> _Required action_
The line with "[act] reads one", the line with "the file system", and all lines between them in the material below: return these exactly, and no others.
BEGIN
Lemma local_changes_spec_witness :
  let former := [(Path "./a", 1); (Path "./d", 1)] in
  let current := [(Path "./a", 2); (Path "./b", 3)] in
  let written := [(Path "./b", 3)] in
  let tombstones := [(Path "./c", 4)] in
  let '(df, tombstones') := local_changes former current written tombstones 9 in
  (forall q now,
     OrdMap.find (with_current_times current (created df)) q = Some now \/
     OrdMap.find (with_current_times current (modified df)) q = Some now <->
     announced former current written tombstones q now) /\
  (forall q, is_Some (OrdMap.find (removed df) q) <->
     is_Some (OrdMap.find former q) /\ OrdMap.find current q = None /\ OrdMap.find tombstones q = None) /\
  (forall q, OrdMap.find tombstones' q =
     if OrdMap.contains (removed df) q then Some 9
     else match changed former current written q with
          | Some _ => if defeated current tombstones q then None else OrdMap.find tombstones q
          | None => OrdMap.find tombstones q
          end) /\
  OrdMap.sorted tombstones'.
Proof.
  apply (local_changes_spec [(Path "./a", 1); (Path "./d", 1)] [(Path "./a", 2); (Path "./b", 3)]
    [(Path "./b", 3)] [(Path "./c", 4)] 9); by apply sorted_by_test.
Defined.
(* ===== verification/Protocol.v ===== *)
(** * src/protocol.cpp: what a message does to a node

    [act] reads one message and applies it to the session, the disk and the
    tombstones; [adopt] takes on the deletions of a peer's digest.  libtorrent and
    the file system are not under src/: they are classes, with the documented
    behaviour the theorems use as laws. The theorems: a malformed message changes
    nothing, a path is served by one content, and a digest adopted once leaves
    nothing to adopt.  [take_copy] is the rule of [wins] alone, an order on copies; Copies.v
    says when a node follows it. *)

From stdpp Require Import sets.
From S2P Require Import Prelude OrdMap FsPath Utils Files Reconcile.

(** ** libtorrent *)

(** Content hashes, ordered as [info_hash_t] is; torrents, and reading one from an
    announcement ([None] is the exception of a buffer that is no torrent). *)
Class Torrents := {
  content : Type;
  content_eq :: EqDecision content;
  content_ltb : content -> content -> bool;
  torrent : Type;
  info_hashes : torrent -> content;
  (** [layout().file_path(...)] of the torrent's only file. *)
  file_path : torrent -> string;
  dht_nodes : torrent -> list (string * Z);
  load_torrent_buffer : string -> option torrent;
}.
Definition statistics (t : turn) (st : loop_state) : loop_state :=
  if interval <=? t_now t - l_last_stats st then
    LoopState (l_node st) (l_partner st) (l_last_stats st + interval) (l_last_change st) (l_last_state st)
      (all_settled (t_statuses t))
  else st.

Definition on_alerts (t : turn) (st : loop_state) : loop_state :=
  match t_alerts t with Some alerts => with_node st (drain_alerts (l_node st) alerts) | None => st end.

Definition on_file_event (server : source) (t : turn) (st : loop_state) : step loop_state :=
  match t_walk t with
  | None => ([], Some st)
  | Some walk =>
      let n := l_node st in
      let w := n_world n in
      let current := list_tree walk in
      let '(df, tombstones) := local_changes (n_former n) current (written (n_inbound n)) (graves w) (t_noticed t) in
      let '(written, spent) := forget_spent_marks current (written (n_inbound n)) tombstones (t_expiry t) in
      emitted (send server (dsk w) (t_moments t) df current)
        (LoopState (Node (World (ses w) (dsk w) spent) current (Inbound (origins (n_inbound n)) written)
                      (n_repairs n) (n_peers n))
           (l_partner st) (l_last_stats st) (t_now t) (l_last_state st) (l_settled st))
  end.

Definition on_round (server : source) (t : turn) (st : loop_state) : step loop_state :=
  if state_due (Quiescence (t_now t) (l_last_state st) (l_last_change st) (l_settled st)) then
    let n := l_node st in
    let mine := hash (n_former n) (graves (n_world n)) in
    let peers := forget_silent (n_peers n) (t_now t) in
    let '(asked, partner) := pick (l_partner st) peers mine in
    (state server mine ::
       match asked with
       | Some target => [digest target (encode_held (n_former n)) (encode_tombstones (graves (n_world n)))]
       | None => []
       end,
     Some (LoopState (Node (n_world n) (n_former n) (n_inbound n) (n_repairs n) peers) partner
             (l_last_stats st) (l_last_change st) (t_now t) (l_settled st)))
  else ([], Some st).

Definition on_repairs (server : source) (t : turn) (st : loop_state) : step loop_state :=
  let n := l_node st in
  let '(sent, repairs) := publish_repairs server (dsk (n_world n)) (n_repairs n) (n_former n) (t_now t) in
  emitted sent (with_node st (Node (n_world n) (n_former n) (n_inbound n) repairs (n_peers n))).
(** What a node holds is known to the peer that takes its answers. *)
Lemma answers_cover torrents r q p : wf r -> wf q ->
  below (present (OrdMap.find (held r) p))
    (merge (merge (seen q p) (buried (OrdMap.find (deleted r) p)))
       (merge_all (map (fun m => tells m p) (answers torrents r (digest_of_replica "" q))))).
Proof.
  intros Hr Hq. destruct (OrdMap.find (held r) p) as [t|] eqn:E; [|apply below_None].
  destruct (is_gap (deleted r) (held q) (p, t)) eqn:Eg.
  - destruct (elem_of_answers torrents r q p t Hr Hq E Eg) as (p' & Hin & Hk).
    etrans; [|apply below_merge_r]. apply merge_all_ub. apply list_elem_of_In, in_map_iff.
    exists (announce (torrents p') t p'). split; [|by apply list_elem_of_In].
    rewrite tells_announce. by replace (OrdMap.keq p' p) with true by (symmetry; by apply OrdMap.keq_iff).
  - etrans; [|apply below_merge_l]. unfold is_gap in Eg.
    destruct (match OrdMap.find (deleted r) p with Some g => beats g t | None => false end) eqn:Eb.
    + etrans; [|apply below_merge_r]. destruct (OrdMap.find (deleted r) p) as [g|]; [|done].
      apply below_Some. unfold beats in Eb. bool_hyps. simpl. lia.
    + etrans; [|apply below_merge_l]. unfold seen. etrans; [|apply below_merge_l].
      destruct (OrdMap.find (held q) p) as [w|]; [|done]. bool_hyps. apply below_Some. simpl. lia.
Qed.

Lemma news_fresh now r p : fresh now r -> news now (deleted r) p = buried (OrdMap.find (deleted r) p).
Proof. intros Hf. unfold news. destruct (OrdMap.find (deleted r) p) as [g|] eqn:E; [|done]. by rewrite (Hf p g E). Qed.

Lemma buried_later x y : buried (later x y) = merge (buried x) (buried y).
Proof. destruct x as [x|], y as [y|]; try done. by_ticks. Qed.

(** The records after reading a digest: one's own, and some of its. *)
Lemma find_deleted_read now r b p : wf r -> wf b ->
  OrdMap.find (deleted (read_deletions now (deleted b) r)) p = OrdMap.find (deleted r) p \/
  OrdMap.find (deleted (read_deletions now (deleted b) r)) p =
    later (OrdMap.find (deleted r) p) (OrdMap.find (deleted b) p).
Proof.
  intros Hr Hb. unfold read_deletions. cbn [deleted].
  rewrite find_foldl_mark by apply Hr. rewrite foldl_record by apply sorted_adoptable, Hb.
  rewrite find_adoptable by apply Hb. destruct (OrdMap.find (deleted b) p) as [g|]; [|by left; destruct (OrdMap.find (deleted r) p)].
  destruct (adopts _ _ _ _); [by right|]. left. by destruct (OrdMap.find (deleted r) p).
Qed.

Lemma fresh_read now r b : wf r -> wf b -> fresh now r -> fresh now b ->
  fresh now (read_deletions now (deleted b) r).
Proof.
  intros Hr Hb Hfr Hfb p at_ Hf. destruct (find_deleted_read now r b p Hr Hb) as [He|He];
    rewrite He in Hf; [by eapply Hfr|].
  destruct (OrdMap.find (deleted r) p) as [x|] eqn:E1, (OrdMap.find (deleted b) p) as [y|] eqn:E2; simpl in Hf;
    simplify_eq; [|by eapply Hfr|by eapply Hfb].
  destruct (Z.max_spec x y) as [[_ ->]|[_ ->]]; [by eapply Hfb|by eapply Hfr].
Qed.
(** A create that is taken and stamped settles the path. *)
Lemma flushed_settles n t h d hd at_ st wt : kept n -> timely_copy (t, h) ->
  OrdMap.find (graves (n_world n)) p = None -> OrdMap.find (origins (n_inbound n)) p = Some t ->
  OrdMap.find (applied (n_repairs n)) p = Some (Applied t h) ->
  listed_as (ses (n_world n)) hd = Some st -> held_path d st = Some p ->
  last_write_time d p = Some wt -> wt <= at_ ->
  settled (Some (t, h)) (flushed d hd at_ n).
Proof.
  intros [Sf Sg So Sa] Ht Hg Ho Ha Hl Hp Hw Hle.
  unfold flushed, on_alert. cbn [n_world ses dsk]. rewrite Hl, Hp. cbn [n_inbound n_former graves n_repairs n_peers].
  pose proof (stamp_settles (n_inbound n) (n_former n) d t at_ wt So Ho Hw Hle) as Hst.
  destruct (stamp_and_remember _ _ _ _ _) as [[inb fo] d']. destruct Hst as (Ho' & Hd' & Hfo).
  constructor; [constructor|..]; cbn [n_former n_inbound n_world n_repairs graves dsk]; rewrite ?Hfo, ?Ho'; try done.
  - by apply OrdMap.sorted_insert.
  - by apply OrdMap.sorted_erase.
  - by apply erase_self.
  - by intros t' h' [= <- <-].
Qed.

Lemma leaves_settles c n n' : settled c n -> leaves n n' ->
  last_write_time (dsk (n_world n')) p = last_write_time (dsk (n_world n)) p -> settled c n'.
Proof.
  intros [Hk Hal Hq Hh Hkn] [Lk Lg Lo La] Ld. constructor; rewrite ?Lg, ?Lo, ?Ld; try done.
  intros t h Hc. rewrite La. by apply Hkn.
Qed.

(** What a taken create leaves on its way, once it has arrived. *)
Lemma in_time_settles c n t h n1 n2 d hd at_ st wt : settled c n -> timely_copy (t, h) ->
  n_former n1 = n_former n -> graves (n_world n1) = graves (n_world n) ->
  origins (n_inbound n1) = OrdMap.insert_or_assign (origins (n_inbound n)) p t ->
  applied (n_repairs n1) = OrdMap.insert_or_assign (applied (n_repairs n)) p (Applied t h) ->
  leaves n1 n2 -> listed_as (ses (n_world n2)) hd = Some st -> held_path d st = Some p ->
  last_write_time d p = Some wt -> wt <= at_ -> settled (Some (t, h)) (flushed d hd at_ n2).
Proof.
  intros [[Sf Sg So Sa] Hal _ _ _] Ht Hf Hg Ho Ha [Lk Lg Lo La] Hl Hp Hw Hle.
  apply (flushed_settles n2 t h d hd at_ st wt); try done.
  - by rewrite Lg, Hg.
  - rewrite Lo, Ho. by apply find_self.
  - rewrite La, Ha. by apply find_self.
Qed.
END
> _Solution to the problem_
    [act] reads one message and applies it to the session, the disk and the
    tombstones; [adopt] takes on the deletions of a peer's digest.  libtorrent and
    the file system are not under src/: they are classes, with the documented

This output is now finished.